DESCRIPTION OF THE TASK — Where the records below reach the line containing "destruct (hashable key) eqn:Hkey;", start transcribing, and end with the line containing "by apply elem_of_first_seen.", exactly and with nothing else added.
'''
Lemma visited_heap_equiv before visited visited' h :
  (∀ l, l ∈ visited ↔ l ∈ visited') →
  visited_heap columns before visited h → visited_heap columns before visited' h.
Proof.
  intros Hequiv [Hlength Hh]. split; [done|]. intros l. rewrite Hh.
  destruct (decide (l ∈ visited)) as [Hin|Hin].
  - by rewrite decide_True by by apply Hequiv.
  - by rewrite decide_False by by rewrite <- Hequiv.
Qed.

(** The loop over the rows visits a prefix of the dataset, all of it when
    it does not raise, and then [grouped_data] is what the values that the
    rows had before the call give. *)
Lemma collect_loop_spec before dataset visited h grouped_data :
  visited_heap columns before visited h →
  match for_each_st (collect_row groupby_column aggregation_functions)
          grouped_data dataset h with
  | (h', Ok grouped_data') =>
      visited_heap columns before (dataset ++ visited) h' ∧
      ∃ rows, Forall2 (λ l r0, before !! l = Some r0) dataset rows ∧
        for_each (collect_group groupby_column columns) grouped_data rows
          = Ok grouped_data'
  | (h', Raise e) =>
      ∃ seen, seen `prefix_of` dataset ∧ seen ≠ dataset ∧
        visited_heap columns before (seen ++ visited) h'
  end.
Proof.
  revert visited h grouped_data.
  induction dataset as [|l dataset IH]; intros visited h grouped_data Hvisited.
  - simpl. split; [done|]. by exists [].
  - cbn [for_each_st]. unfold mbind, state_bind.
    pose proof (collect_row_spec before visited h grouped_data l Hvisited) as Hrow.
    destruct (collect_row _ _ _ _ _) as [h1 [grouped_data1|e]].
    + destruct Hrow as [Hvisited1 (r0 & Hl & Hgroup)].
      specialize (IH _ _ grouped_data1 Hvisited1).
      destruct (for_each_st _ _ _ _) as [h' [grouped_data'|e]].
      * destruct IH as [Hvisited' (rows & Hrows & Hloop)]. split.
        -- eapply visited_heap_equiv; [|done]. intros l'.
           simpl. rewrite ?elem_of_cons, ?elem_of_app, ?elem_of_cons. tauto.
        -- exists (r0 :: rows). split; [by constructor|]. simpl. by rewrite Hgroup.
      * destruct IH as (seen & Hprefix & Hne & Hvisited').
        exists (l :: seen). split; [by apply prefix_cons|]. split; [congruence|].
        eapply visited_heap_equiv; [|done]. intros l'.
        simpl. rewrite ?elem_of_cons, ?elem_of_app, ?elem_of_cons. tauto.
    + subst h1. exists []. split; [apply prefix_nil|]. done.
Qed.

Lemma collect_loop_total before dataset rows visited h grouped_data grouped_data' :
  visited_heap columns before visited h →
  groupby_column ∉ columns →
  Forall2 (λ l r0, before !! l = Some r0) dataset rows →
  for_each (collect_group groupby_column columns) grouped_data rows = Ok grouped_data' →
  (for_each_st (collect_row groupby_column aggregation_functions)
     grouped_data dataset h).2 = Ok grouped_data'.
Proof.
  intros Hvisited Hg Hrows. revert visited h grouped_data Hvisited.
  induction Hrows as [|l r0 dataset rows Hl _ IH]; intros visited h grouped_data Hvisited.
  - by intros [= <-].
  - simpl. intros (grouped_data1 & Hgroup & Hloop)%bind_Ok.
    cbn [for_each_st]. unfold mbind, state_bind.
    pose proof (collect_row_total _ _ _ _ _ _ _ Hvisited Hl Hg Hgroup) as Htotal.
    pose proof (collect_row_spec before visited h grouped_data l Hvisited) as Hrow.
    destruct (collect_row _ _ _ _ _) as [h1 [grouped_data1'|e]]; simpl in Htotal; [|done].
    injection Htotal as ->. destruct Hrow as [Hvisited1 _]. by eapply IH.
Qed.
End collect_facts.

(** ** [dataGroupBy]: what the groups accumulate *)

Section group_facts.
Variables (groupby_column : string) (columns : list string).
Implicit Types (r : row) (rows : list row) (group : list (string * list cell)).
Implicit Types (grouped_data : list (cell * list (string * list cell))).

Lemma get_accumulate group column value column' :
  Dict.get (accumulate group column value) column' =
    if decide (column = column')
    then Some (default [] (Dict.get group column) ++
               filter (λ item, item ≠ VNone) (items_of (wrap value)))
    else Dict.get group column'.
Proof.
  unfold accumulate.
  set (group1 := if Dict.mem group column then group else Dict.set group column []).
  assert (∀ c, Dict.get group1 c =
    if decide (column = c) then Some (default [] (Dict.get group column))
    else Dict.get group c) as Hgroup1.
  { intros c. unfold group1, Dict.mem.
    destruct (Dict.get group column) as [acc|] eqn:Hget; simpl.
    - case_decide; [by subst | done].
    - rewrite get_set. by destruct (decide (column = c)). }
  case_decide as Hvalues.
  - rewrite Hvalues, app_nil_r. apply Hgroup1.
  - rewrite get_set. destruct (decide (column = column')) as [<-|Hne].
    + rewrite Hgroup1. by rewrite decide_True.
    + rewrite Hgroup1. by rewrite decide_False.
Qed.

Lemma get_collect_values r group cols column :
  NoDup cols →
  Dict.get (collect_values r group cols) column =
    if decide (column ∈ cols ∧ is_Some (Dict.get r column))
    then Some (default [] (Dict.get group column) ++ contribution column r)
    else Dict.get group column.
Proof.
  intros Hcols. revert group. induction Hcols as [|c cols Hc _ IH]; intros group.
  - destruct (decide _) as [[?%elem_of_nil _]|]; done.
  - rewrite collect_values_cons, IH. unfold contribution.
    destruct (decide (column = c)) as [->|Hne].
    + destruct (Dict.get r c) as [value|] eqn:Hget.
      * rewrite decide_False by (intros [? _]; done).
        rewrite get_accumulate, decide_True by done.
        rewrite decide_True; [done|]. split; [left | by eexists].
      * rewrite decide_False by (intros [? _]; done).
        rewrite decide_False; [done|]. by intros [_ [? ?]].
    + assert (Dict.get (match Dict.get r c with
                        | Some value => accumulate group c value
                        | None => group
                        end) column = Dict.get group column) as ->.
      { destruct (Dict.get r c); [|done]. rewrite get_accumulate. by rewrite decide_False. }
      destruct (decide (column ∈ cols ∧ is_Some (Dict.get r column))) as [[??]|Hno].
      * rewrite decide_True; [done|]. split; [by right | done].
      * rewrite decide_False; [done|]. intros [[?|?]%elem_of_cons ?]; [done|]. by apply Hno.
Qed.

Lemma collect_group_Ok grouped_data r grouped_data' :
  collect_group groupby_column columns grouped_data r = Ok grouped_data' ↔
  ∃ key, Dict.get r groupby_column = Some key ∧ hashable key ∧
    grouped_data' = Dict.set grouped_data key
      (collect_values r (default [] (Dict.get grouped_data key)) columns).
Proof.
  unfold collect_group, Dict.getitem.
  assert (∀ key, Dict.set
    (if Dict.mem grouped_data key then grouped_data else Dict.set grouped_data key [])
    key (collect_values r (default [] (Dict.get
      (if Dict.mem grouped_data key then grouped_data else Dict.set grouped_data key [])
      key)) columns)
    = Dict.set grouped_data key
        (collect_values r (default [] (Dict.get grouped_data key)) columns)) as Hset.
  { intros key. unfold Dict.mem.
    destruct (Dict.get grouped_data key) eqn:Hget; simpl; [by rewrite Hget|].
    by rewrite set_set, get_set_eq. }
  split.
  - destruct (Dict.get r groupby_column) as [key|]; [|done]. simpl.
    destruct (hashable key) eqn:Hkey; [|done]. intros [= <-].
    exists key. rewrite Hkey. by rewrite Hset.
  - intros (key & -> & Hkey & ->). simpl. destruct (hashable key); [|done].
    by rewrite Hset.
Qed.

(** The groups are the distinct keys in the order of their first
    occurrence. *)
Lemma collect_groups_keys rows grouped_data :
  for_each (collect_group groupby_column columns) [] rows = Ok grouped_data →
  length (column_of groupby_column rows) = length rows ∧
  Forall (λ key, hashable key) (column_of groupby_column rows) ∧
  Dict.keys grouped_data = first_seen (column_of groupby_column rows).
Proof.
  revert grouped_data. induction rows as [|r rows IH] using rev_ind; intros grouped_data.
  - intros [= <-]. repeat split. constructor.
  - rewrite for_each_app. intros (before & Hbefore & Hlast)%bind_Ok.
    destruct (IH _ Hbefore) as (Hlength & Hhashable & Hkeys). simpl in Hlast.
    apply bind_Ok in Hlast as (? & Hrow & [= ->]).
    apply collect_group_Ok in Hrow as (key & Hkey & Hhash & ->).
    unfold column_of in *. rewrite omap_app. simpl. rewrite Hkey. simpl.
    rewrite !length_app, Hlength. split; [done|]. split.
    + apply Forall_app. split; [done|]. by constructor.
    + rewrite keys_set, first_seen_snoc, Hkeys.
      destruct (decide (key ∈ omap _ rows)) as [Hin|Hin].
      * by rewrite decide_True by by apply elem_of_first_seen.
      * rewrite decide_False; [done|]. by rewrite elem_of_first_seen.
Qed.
'''
EXPECTED ANSWER —
    destruct (hashable key) eqn:Hkey; [|done]. intros [= <-].
    exists key. rewrite Hkey. by rewrite Hset.
  - intros (key & -> & Hkey & ->). simpl. destruct (hashable key); [|done].
    by rewrite Hset.
Qed.

(** The groups are the distinct keys in the order of their first
    occurrence. *)
Lemma collect_groups_keys rows grouped_data :
  for_each (collect_group groupby_column columns) [] rows = Ok grouped_data →
  length (column_of groupby_column rows) = length rows ∧
  Forall (λ key, hashable key) (column_of groupby_column rows) ∧
  Dict.keys grouped_data = first_seen (column_of groupby_column rows).
Proof.
  revert grouped_data. induction rows as [|r rows IH] using rev_ind; intros grouped_data.
  - intros [= <-]. repeat split. constructor.
  - rewrite for_each_app. intros (before & Hbefore & Hlast)%bind_Ok.
    destruct (IH _ Hbefore) as (Hlength & Hhashable & Hkeys). simpl in Hlast.
    apply bind_Ok in Hlast as (? & Hrow & [= ->]).
    apply collect_group_Ok in Hrow as (key & Hkey & Hhash & ->).
    unfold column_of in *. rewrite omap_app. simpl. rewrite Hkey. simpl.
    rewrite !length_app, Hlength. split; [done|]. split.
    + apply Forall_app. split; [done|]. by constructor.
    + rewrite keys_set, first_seen_snoc, Hkeys.
      destruct (decide (key ∈ omap _ rows)) as [Hin|Hin].
      * by rewrite decide_True by by apply elem_of_first_seen.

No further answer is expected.